Gisela García, responsable de la direction Europe et Canada du ministère des Affaires étrangères (Minrex), a reçu le 26 février le chargé d’affaires ukrainien Oleksandr Kalinchuk pour lui communiquer la position cubaine. L’ambassade de Cuba à Kiev reste ouverte. L’analyse de CubaDans sa déclaration du 26 février 2022, Cuba a analysé le conflit en Ukraine comme suit :La volonté des États-Unis de poursuivre l’expansion progressive de l’OTAN vers les frontières de la Fédération de Russie a conduit à un scénario, aux implications d’une portée imprévisible, qui aurait pu être évité.
Les mouvements militaires effectués par les États-Unis et l’OTAN au cours de ces derniers mois vers les régions adjacentes à la Fédération de Russie, précédés par la fourniture d’armes modernes à l’Ukraine, sont bien connus, ce qui ensemble constitue un encerclement militaire progressif.
Il est impossible d’examiner la situation actuelle en Ukraine avec rigueur et honnêteté, sans évaluer minutieusement les justes revendications de la Fédération de Russie auprès des États-Unis et de l’OTAN et les facteurs qui ont conduit à l’usage de la force et au non-respect des principes juridiques et des normes internationales auxquels Cuba souscrit, qu’elle soutient avec toute la vigueur possible et qui constituent une référence essentielle, notamment pour les petits pays, contre l’hégémonisme, les abus de pouvoir et les injustices.
Défenseur du Droit international et attachée à la Charte des Nations unies, Cuba est un pays qui défendra toujours la paix et s’opposera à l’usage ou à la menace de la force contre tout État.
Nous regrettons profondément la perte de vies de civils innocents en Ukraine.

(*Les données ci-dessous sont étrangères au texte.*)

(** * Properties *)

(** Unique keys of a map written out in full. *)
Ltac distinct_keys :=
  unfold JsMap.wf; simpl;
  repeat (constructor; [simpl; intuition discriminate|]); constructor.

(** ** The map *)

Module JsMapFacts.
Import JsMap.

Lemma get_None k (m : t) : get k m = None <-> ~ In k (keys m).
Proof.
  induction m as [|[k' v] m IH]; simpl.
  - tauto.
  - destruct (String.eqb_spec k k') as [->|Hne].
    + split; [discriminate | intros H; exfalso; apply H; now left].
    + rewrite IH. split; intros H; [intros [E|I]; [congruence | tauto] | tauto].
Qed.

Lemma get_In k v (m : t) : get k m = Some v -> In (k, v) m.
Proof.
  induction m as [|[k' v'] m IH]; simpl; [discriminate|].
  destruct (String.eqb_spec k k') as [->|Hne].
  - intros [= ->]. now left.
  - intros H. right. auto.
Qed.

Lemma In_keys k v (m : t) : In (k, v) m -> In k (keys m).
Proof. intros H. apply (in_map fst) in H. exact H. Qed.

Lemma In_get k v (m : t) : wf m -> In (k, v) m -> get k m = Some v.
Proof.
  unfold wf. induction m as [|[k' v'] m IH]; simpl; [tauto|].
  intros Hnd [E|I].
  - injection E as -> ->. now rewrite String.eqb_refl.
  - inversion Hnd as [|? ? Hni Hnd']; subst.
    destruct (String.eqb_spec k k') as [->|Hne].
    + exfalso. apply Hni. eapply In_keys; eauto.
    + auto.
Qed.

Lemma keys_filter p (m : t) k : In k (keys (filter p m)) -> In k (keys m).
Proof.
  unfold keys. rewrite !in_map_iff. intros [e [E I]].
  apply filter_In in I. exists e. tauto.
Qed.

Lemma wf_filter p (m : t) : wf m -> wf (filter p m).
Proof.
  unfold wf. induction m as [|e m IH]; simpl; [auto|].
  intros Hnd. inversion Hnd as [|? ? Hni Hnd']; subst.
  destruct (p e); simpl; auto.
  constructor; auto. intros H. apply Hni. eapply keys_filter; eauto.
Qed.

(** Dropping entries never changes the value under a key that stays. *)
Lemma get_filter p (m : t) k :
  wf m -> get k (filter p m) = None \/ get k (filter p m) = get k m.
Proof.
  intros Hwf. destruct (get k (filter p m)) as [v|] eqn:E; [right | now left].
  apply get_In in E. apply filter_In in E. destruct E as [I _].
  symmetry. now apply In_get.
Qed.

Lemma get_filter_None p (m : t) k : get k m = None -> get k (filter p m) = None.
Proof.
  rewrite !get_None. intros H I. apply H. eapply keys_filter; eauto.
Qed.

Lemma get_delete_same k (m : t) : get k (delete k m) = None.
Proof.
  apply get_None. unfold delete, keys. rewrite in_map_iff.
  intros [[k' v] [E I]]. simpl in E. subst k'.
  apply filter_In in I. simpl in I. rewrite String.eqb_refl in I.
  destruct I; discriminate.
Qed.

Lemma get_delete_other k k' (m : t) : k <> k' -> get k' (delete k m) = get k' m.
Proof.
  intros Hne. induction m as [|[k0 v] m IH]; simpl; [reflexivity|].
  destruct (String.eqb_spec k k0) as [->|Hne0]; simpl.
  - destruct (String.eqb_spec k' k0); [congruence | exact IH].
  - destruct (String.eqb_spec k' k0); [reflexivity | exact IH].
Qed.

Lemma wf_delete k (m : t) : wf m -> wf (delete k m).
Proof. apply wf_filter. Qed.

Lemma delete_absent k (m : t) : ~ In k (keys m) -> delete k m = m.
Proof.
  induction m as [|[k0 v] m IH]; simpl; [reflexivity|].
  intros H. destruct (String.eqb_spec k k0) as [->|Hne]; simpl.
  - exfalso. apply H. now left.
  - f_equal. apply IH. tauto.
Qed.

Lemma In_delete k e (m : t) : In e (delete k m) <-> In e m /\ fst e <> k.
Proof.
  unfold delete. rewrite filter_In.
  destruct (String.eqb_spec k (fst e)) as [->|Hne]; simpl.
  - split; [intros [_ H]; discriminate | tauto].
  - split; intros [H _]; split; auto.
Qed.

Lemma total_delete k v (m : t) :
  wf m -> In (k, v) m -> total (delete k m) = total m - size v.
Proof.
  unfold wf. induction m as [|[k0 v0] m IH]; simpl; [tauto|].
  intros Hnd [E|I]; inversion Hnd as [|? ? Hni Hnd']; subst.
  - injection E as -> ->. rewrite String.eqb_refl. simpl.
    fold (delete k m). rewrite delete_absent by exact Hni.
    unfold total. lia.
  - destruct (String.eqb_spec k k0) as [->|Hne]; simpl.
    + exfalso. apply Hni. eapply In_keys; eauto.
    + fold (delete k m). fold (total (delete k m)). rewrite IH by auto.
      unfold total. lia.
Qed.


Lemma get_set_same k v (m : t) : get k (set k v m) = Some v.
Proof.
  induction m as [|[k0 v0] m IH]; simpl.
  - now rewrite String.eqb_refl.
  - destruct (String.eqb_spec k k0) as [->|Hne]; simpl.
    + now rewrite String.eqb_refl.
    + destruct (String.eqb_spec k k0); [congruence | exact IH].
Qed.

Lemma get_set_other k k' v (m : t) : k <> k' -> get k' (set k v m) = get k' m.
Proof.
  intros Hne. induction m as [|[k0 v0] m IH]; simpl.
  - destruct (String.eqb_spec k' k); [congruence | reflexivity].
  - destruct (String.eqb_spec k k0) as [->|Hne0]; simpl.
    + destruct (String.eqb_spec k' k0); [congruence | reflexivity].
    + destruct (String.eqb_spec k' k0); [reflexivity | exact IH].
Qed.

Lemma keys_set k v (m : t) k' : In k' (keys (set k v m)) <-> k' = k \/ In k' (keys m).
Proof.
  induction m as [|[k0 v0] m IH]; simpl.
  - intuition.
  - destruct (String.eqb_spec k k0) as [->|Hne]; simpl.
    + intuition.
    + rewrite IH. intuition.
Qed.

Lemma wf_set k v (m : t) : wf m -> wf (set k v m).
Proof.
  unfold wf. induction m as [|[k0 v0] m IH]; simpl.
  - intros _. constructor; [simpl; tauto | constructor].
  - intros Hnd. inversion Hnd as [|? ? Hni Hnd']; subst.
    destruct (String.eqb_spec k k0) as [->|Hne]; simpl.
    + constructor; auto.
    + constructor; auto. fold (keys (set k v m)). rewrite keys_set.
      intros [E|I]; [congruence | contradiction].
Qed.

End JsMapFacts.

(** ** The sort *)

Section Sorting.

Lemma insert_by_time_perm x l : Permutation (insert_by_time x l) (x :: l).
Proof.
  induction l as [|y l IH]; simpl; [reflexivity|].
  destruct (uploadTime (snd x) <=? uploadTime (snd y)); [reflexivity|].
  rewrite IH. apply perm_swap.
Qed.

Lemma sort_by_time_perm l : Permutation (sort_by_time l) l.
Proof.
  induction l as [|x l IH]; simpl; [reflexivity|].
  rewrite insert_by_time_perm. now constructor.
Qed.

Lemma sort_by_time_In e l : In e (sort_by_time l) <-> In e l.
Proof.
  split; apply Permutation_in;
    [apply sort_by_time_perm | symmetry; apply sort_by_time_perm].
Qed.

Lemma sort_by_time_length l :
  List.length (sort_by_time l) = List.length l.
Proof. apply Permutation_length, sort_by_time_perm. Qed.

Lemma sort_by_time_keys l :
  NoDup (map fst l) -> NoDup (map fst (sort_by_time l)).
Proof.
  apply Permutation_NoDup, Permutation_map. symmetry.
  apply sort_by_time_perm.
Qed.

Lemma insert_by_time_sorted x l :
  StronglySorted time_le l -> StronglySorted time_le (insert_by_time x l).
Proof.
  induction l as [|y l IH]; simpl; intros Hs.
  - constructor; [constructor | constructor].
  - apply StronglySorted_inv in Hs. destruct Hs as [Hs Hy].
    destruct (Z.leb_spec (uploadTime (snd x)) (uploadTime (snd y))) as [Hle|Hgt].
    + constructor; [constructor; auto|].
      constructor; [exact Hle|].
      eapply Forall_impl; [|exact Hy]. unfold time_le. intros; lia.
    + constructor; [auto|].
      rewrite Forall_forall. intros e He.
      apply (Permutation_in _ (insert_by_time_perm x l)) in He.
      destruct He as [<-|He].
      * unfold time_le. lia.
      * rewrite Forall_forall in Hy. auto.
Qed.

Lemma sort_by_time_sorted l : StronglySorted time_le (sort_by_time l).
Proof.
  induction l as [|x l IH]; simpl; [constructor|].
  now apply insert_by_time_sorted.
Qed.

Lemma total_perm (l l' : JsMap.t) :
  Permutation l l' -> JsMap.total l = JsMap.total l'.
Proof.
  unfold JsMap.total.
  induction 1; simpl; try lia.
Qed.

Lemma fold_left_total (l : list FileEntry) a :
  fold_left (fun acc file => acc + size (snd file)) l a = a + JsMap.total l.
Proof.
  revert a. induction l as [|x l IH]; intros a; simpl.
  - lia.
  - rewrite IH. unfold JsMap.total. lia.
Qed.

(** On entry the running total is the sum over the map. *)
Lemma cap_init_total (m : JsMap.t) : totalSize (cap_init m) = JsMap.total m.
Proof.
  unfold cap_init. simpl. rewrite fold_left_total.
  rewrite (total_perm _ _ (sort_by_time_perm m)). lia.
Qed.

End Sorting.

(** ** The eviction loop, turn by turn *)

Section CapacityLoop.

Lemma unlink_disk_rejected p d : unlink_ok p d = false -> unlink_disk p d = d.
Proof. unfold unlink_disk. now intros ->. Qed.

Lemma cap_body_ok tot e rest s :
  unlink_ok (filePath (snd e)) (disk s) = true ->
  cap_body {| totalSize := tot; files := e :: rest |} s =
  ({| totalSize := tot - size (snd e); files := rest |},
   evicted_store e s, evicted_trace e).
Proof.
  intros H. unfold cap_body, bind, fs_unlink, map_delete, console_log, ret.
  simpl. rewrite H. reflexivity.
Qed.

Lemma cap_body_rejected tot e rest s :
  unlink_ok (filePath (snd e)) (disk s) = false ->
  cap_body {| totalSize := tot; files := e :: rest |} s =
  ({| totalSize := tot; files := rest |}, s, skipped_trace e).
Proof.
  intros H. unfold cap_body, bind, fs_unlink, console_error, ret.
  simpl. rewrite H. rewrite unlink_disk_rejected by exact H.
  destruct s; reflexivity.
Qed.

Lemma cap_cond_cons tot e rest :
  cap_cond {| totalSize := tot; files := e :: rest |} = (tot >? MAX_STORAGE).
Proof. unfold cap_cond. simpl. apply andb_true_r. Qed.

Lemma cap_cond_nil tot : cap_cond {| totalSize := tot; files := [] |} = false.
Proof. unfold cap_cond. simpl. apply andb_false_r. Qed.

(** Induction over the turns of the loop: the loop stops, or takes a turn
    whose unlink is fulfilled, or takes a turn whose unlink is rejected. *)
Lemma cap_while_ind
      (P : nat -> CapLoop -> Store -> LoopOutcome * Store * Trace -> Prop) :
  (forall taken l s, cap_cond l = false -> P taken l s (Finished taken, s, [])) ->
  (forall taken tot e rest s r,
      tot > MAX_STORAGE ->
      unlink_ok (filePath (snd e)) (disk s) = true ->
      P (S taken) {| totalSize := tot - size (snd e); files := rest |}
        (evicted_store e s) r ->
      P taken {| totalSize := tot; files := e :: rest |} s
        (result_of r, store_of r, evicted_trace e ++ trace_of r)) ->
  (forall taken tot e rest s r,
      tot > MAX_STORAGE ->
      unlink_ok (filePath (snd e)) (disk s) = false ->
      P (S taken) {| totalSize := tot; files := rest |} s r ->
      P taken {| totalSize := tot; files := e :: rest |} s
        (result_of r, store_of r, skipped_trace e ++ trace_of r)) ->
  forall fuel taken l s,
    (List.length (files l) <= fuel)%nat ->
    P taken l s (cap_while fuel taken l s).
Proof.
  intros Hstop Hok Hrej.
  induction fuel as [|fuel IH]; intros taken [tot fs] s Hlen; simpl in Hlen.
  - destruct fs; [|simpl in Hlen; lia].
    unfold cap_while. rewrite cap_cond_nil. apply Hstop, cap_cond_nil.
  - simpl. destruct (cap_cond {| totalSize := tot; files := fs |}) eqn:Hc.
    + destruct fs as [|e rest]; [rewrite cap_cond_nil in Hc; discriminate|].
      rewrite cap_cond_cons in Hc. apply Z.gtb_lt in Hc.
      simpl in Hlen.
      unfold bind.
      destruct (unlink_ok (filePath (snd e)) (disk s)) eqn:Hu.
      * rewrite cap_body_ok by exact Hu.
        specialize (IH (S taken)
                       {| totalSize := tot - size (snd e); files := rest |}
                       (evicted_store e s)).
        destruct (cap_while fuel (S taken) _ (evicted_store e s))
          as [[o s2] t2] eqn:E.
        apply (Hok taken tot e rest s (o, s2, t2)); [lia | exact Hu |].
        apply IH. simpl. lia.
      * rewrite cap_body_rejected by exact Hu.
        specialize (IH (S taken) {| totalSize := tot; files := rest |} s).
        destruct (cap_while fuel (S taken) _ s) as [[o s2] t2] eqn:E.
        apply (Hrej taken tot e rest s (o, s2, t2)); [lia | exact Hu |].
        apply IH. simpl. lia.
    + apply Hstop. exact Hc.
Qed.

End CapacityLoop.

(** ** What a capacity pass does to the store *)

Section CapacityPass.
Import JsMap JsMapFacts.

Lemma cap_while_stop fuel taken l s :
  cap_cond l = false -> cap_while fuel taken l s = (Finished taken, s, []).
Proof. intros H. destruct fuel; simpl; rewrite H; reflexivity. Qed.

(** The pass is the loop run on the sorted entries. *)
Lemma manageStorageCapacity_unfold s :
  let r := cap_while (List.length (fileMetadata s)) 0
                     (cap_init (fileMetadata s)) s in
  manageStorageCapacity s = (tt, store_of r, trace_of r).
Proof.
  unfold manageStorageCapacity, bind, map_entries, ret. simpl.
  destruct (cap_while _ 0 _ s) as [[o s'] t]. simpl.
  now rewrite app_nil_r.
Qed.

Lemma cap_init_fits (m : JsMap.t) :
  (List.length (files (cap_init m)) <= List.length m)%nat.
Proof. unfold cap_init. simpl. rewrite sort_by_time_length. lia. Qed.

(** The loop stops within one turn per candidate. *)
Lemma cap_while_finishes fuel taken l s :
  (List.length (files l) <= fuel)%nat ->
  exists n, (n <= List.length (files l))%nat /\
            result_of (cap_while fuel taken l s) = Finished (taken + n).
Proof.
  apply (cap_while_ind
           (fun taken l s r =>
              exists n, (n <= List.length (files l))%nat /\
                        result_of r = Finished (taken + n))).
  - intros tk l0 s0 _. exists 0%nat. split; [lia|]. simpl. f_equal. lia.
  - intros tk tot e rest s0 r _ _ [n [Hn Hr]].
    exists (S n). simpl in *. split; [lia|]. rewrite Hr. f_equal. lia.
  - intros tk tot e rest s0 r _ _ [n [Hn Hr]].
    exists (S n). simpl in *. split; [lia|]. rewrite Hr. f_equal. lia.
Qed.
(** The body of the [for raw in lines] loop: the line a raw text line gives,
    if it gives one. *)
Definition parse_line (raw : str) : option TicketLine :=
  let s := Py.strip raw in
  if bool_decide (s = []) || Py.startswith (lit "#") s then None
  else
    let left := Py.before "009" s in
    let tokens := Py.split (Py.replace "," " " (Py.replace "|" " " left)) in
    let '(ns, p) := scan_tokens tokens [] None in
    let ns := take 6 (filter (fun n => 1 <= n <= 40) ns) in
    if (length ns <? 6)%nat then None
    else
      let p := match p with
               | Some v => if bool_decide (1 <= v <= 10) then Some v else None
               | None => None
               end in
      Some {| nums := ns; pb := p |}.

(** [ticket_text.get("1.0", "end")]: the widget's content followed by the
    newline a Tk text widget always ends with. *)
Definition text_get (content : str) : str := content ++ ["010"%char].

(** [parse_ticket_lines], as a function of the widget's content. *)
Definition parse_ticket_lines (content : str) : list TicketLine :=
  omap parse_line (Py.splitlines (Py.strip (text_get content))).


(** ** The tally: [stats] and [paid] *)

Record Tally := { stats : gmap string Z; paid : gmap string Z }.

Definition codes : list string :=
  ["D1"; "D2"; "D3"; "D4"; "D5"; "D6"; "D7"; "S1"; "S2"; "S3"; "S4"]%string.

(** [init_vars] *)
Definition init_vars : Tally :=
  {| stats := list_to_map ((fun k => (k, 0)) <$> codes);
     paid := list_to_map ((fun k => (k, 0)) <$> codes) |}.

(** [f"D{division}"] and [f"S{hits}"] *)
Definition code_D (division : Z) : string := "D" +:+ pretty division.
Definition code_S (hits : Z) : string := "S" +:+ pretty hits.

(** [award_lotto] *)
Definition award_lotto (division : Z) (powerball_matched : bool) (t : Tally)
  : option Tally :=
  let code := code_D division in
  amount ← Py.index (if powerball_matched then LOTTO_WITH_PB else LOTTO_NO_PB)
                    (division - 1);
  n ← stats t !! code;
  p ← paid t !! code;
  Some {| stats := <[code := n + 1]> (stats t);
          paid := <[code := p + amount]> (paid t) |}.

(** [award_strike] *)
Definition award_strike (hits : Z) (t : Tally) : option Tally :=
  let code := code_S hits in
  n ← stats t !! code;
  p ← paid t !! code;
  amount ← Py.index STRIKE_PAYOUT (hits - 1);
  Some {| stats := <[code := n + 1]> (stats t);
          paid := <[code := p + amount]> (paid t) |}.

(** ** Scoring *)

(** [sum(1 for x in nums if x in main6)] *)
Definition count_main (ns main6 : list Z) : nat :=
  length (filter (fun x => x ∈ main6) ns).

(** The [if]/[elif] chain of [score_line_against_draw]. *)
Definition division_of (m : nat) (b : bool) : option Z :=
  if (m =? 6)%nat then Some 1
  else if (m =? 5)%nat && b then Some 2
  else if (m =? 5)%nat then Some 3
  else if (m =? 4)%nat && b then Some 4
  else if (m =? 4)%nat then Some 5
  else if (m =? 3)%nat && b then Some 6
  else if (m =? 3)%nat then Some 7
  else None.

(** [line["pb"] is not None and line["pb"] == pb_draw] *)
Definition pb_matched (line : TicketLine) (pb_draw : Z) : bool :=
  match pb line with
  | Some p => bool_decide (p = pb_draw)
  | None => false
  end.

(** [sum(1 for i in range(4) if strike_guess[i] == strike_draw[i])];
    [None] is the [IndexError] of a list shorter than four. *)
Definition strike_hits (strike_guess strike_draw : list Z) : option Z :=
  foldr (fun i acc =>
           g ← strike_guess !! i;
           d ← strike_draw !! i;
           n ← acc;
           Some ((if bool_decide (g = d) then 1 else 0) + n))
        (Some 0) [0; 1; 2; 3]%nat.

Definition line_cost (line : TicketLine) (strike_on : bool) : Z :=
  (match pb line with Some _ => COST_LOTTO_PB | None => COST_LOTTO_ONLY end)
  + (if strike_on then COST_STRIKE else 0).

(** [score_line_against_draw]: the cost of the line and the tally after the
    awards. *)
Definition score_line_against_draw (line : TicketLine) (main6 : list Z)
    (bonus pb_draw : Z) (strike_on : bool) (t : Tally) : option (Z * Tally) :=
  let cost := line_cost line strike_on in
  let m := count_main (nums line) main6 in
  let b := bool_decide (bonus ∈ nums line) in
  let division := division_of m b in
  t1 ← match division with
       | Some d => award_lotto d (pb_matched line pb_draw) t
       | None => Some t
       end;
  t2 ← (if strike_on then
          hits ← strike_hits (take 4 (nums line)) (take 4 main6);
          if 1 <=? hits then award_strike hits t1 else Some t1
        else Some t1);
  Some (cost, t2).

(** ** The random source *)

(** [rng = SystemRandom()]: the answer to a call is a function of the number
    of calls made before it. *)
Record Rng := {
  shuffle : nat -> list Z -> list Z;
  sample : nat -> list Z -> nat -> list Z;
  randrange : nat -> Z -> Z -> Z
}.

(** What the library promises about the three methods. *)
Record RngLaws (rng : Rng) : Prop := {
  shuffle_perm : forall k l, Permutation (shuffle rng k l) l;
  sample_length : forall k l n,
    (n <= length l)%nat -> length (sample rng k l n) = n;
  sample_sub : forall k l n x, x ∈ sample rng k l n -> x ∈ l;
  sample_nodup : forall k l n, NoDup l -> NoDup (sample rng k l n);
  randrange_bounds : forall k a b, a < b -> a <= randrange rng k a b < b
}.

Record Draw := { main6 : list Z; bonus : Z; pb_draw : Z }.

Le peuple cubain a eu et continue d’avoir une relation étroite avec le peuple ukrainien.
L’histoire exigera des comptes du gouvernement des États-Unis pour les conséquences d’une doctrine militaire de plus en plus offensive en dehors des frontières de l’OTAN, qui menace la paix, la sécurité et la stabilité internationales.
La récente décision adoptée par l’OTAN d’activer, pour la première fois, la Force de réaction de cette alliance militaire renforce nos préoccupations. (…)Nous plaidons pour une solution diplomatique sérieuse, constructive et réaliste à la crise actuelle en Europe, par des moyens pacifiques, qui garantisse la sécurité et la souveraineté de tous, ainsi que la paix, la stabilité et la sécurité régionale et internationale.
Cuba rejette l’hypocrisie et les doubles standards. Il convient de se rappeler qu’en 1999, les États-Unis et l’OTAN ont lancé une agression de grande envergure contre la Yougoslavie, un pays européen qu’ils ont fragmenté, au prix de nombreuses vies humaines, en fonction de leurs objectifs géopolitiques, en ignorant la Charte des Nations unies. (…) »
Appel au cessez-le-feu et à la protection de la population civileComme la plupart des pays d’Amérique latine, Cuba appelle au cessez-le-feu et au dialogue, tout en demandant à tous les partis de protéger la population civile et ses biens ainsi que l’infrastructure civile.
Alors que la guerre russo-ukrainienne prend des accents nucléaires, il faut rappeler que Cuba – contrairement à l’OTAN et la Belgique – a signé le traité des Nations unies sur l’interdiction des armes nucléaires (2017) et contribué à la création de la Communauté des États d’Amérique latine et des Caraïbes (CELAC) visant à déclarer la région « zone de paix » (2014). Elle est aussi à l’origine de l’engagement à régler les différends mutuels de manière respectueuse et sans recourir aux armes. Ceci pourrait être source d’inspiration pour une future architecture de sécurité européenne (sans armes nucléaires).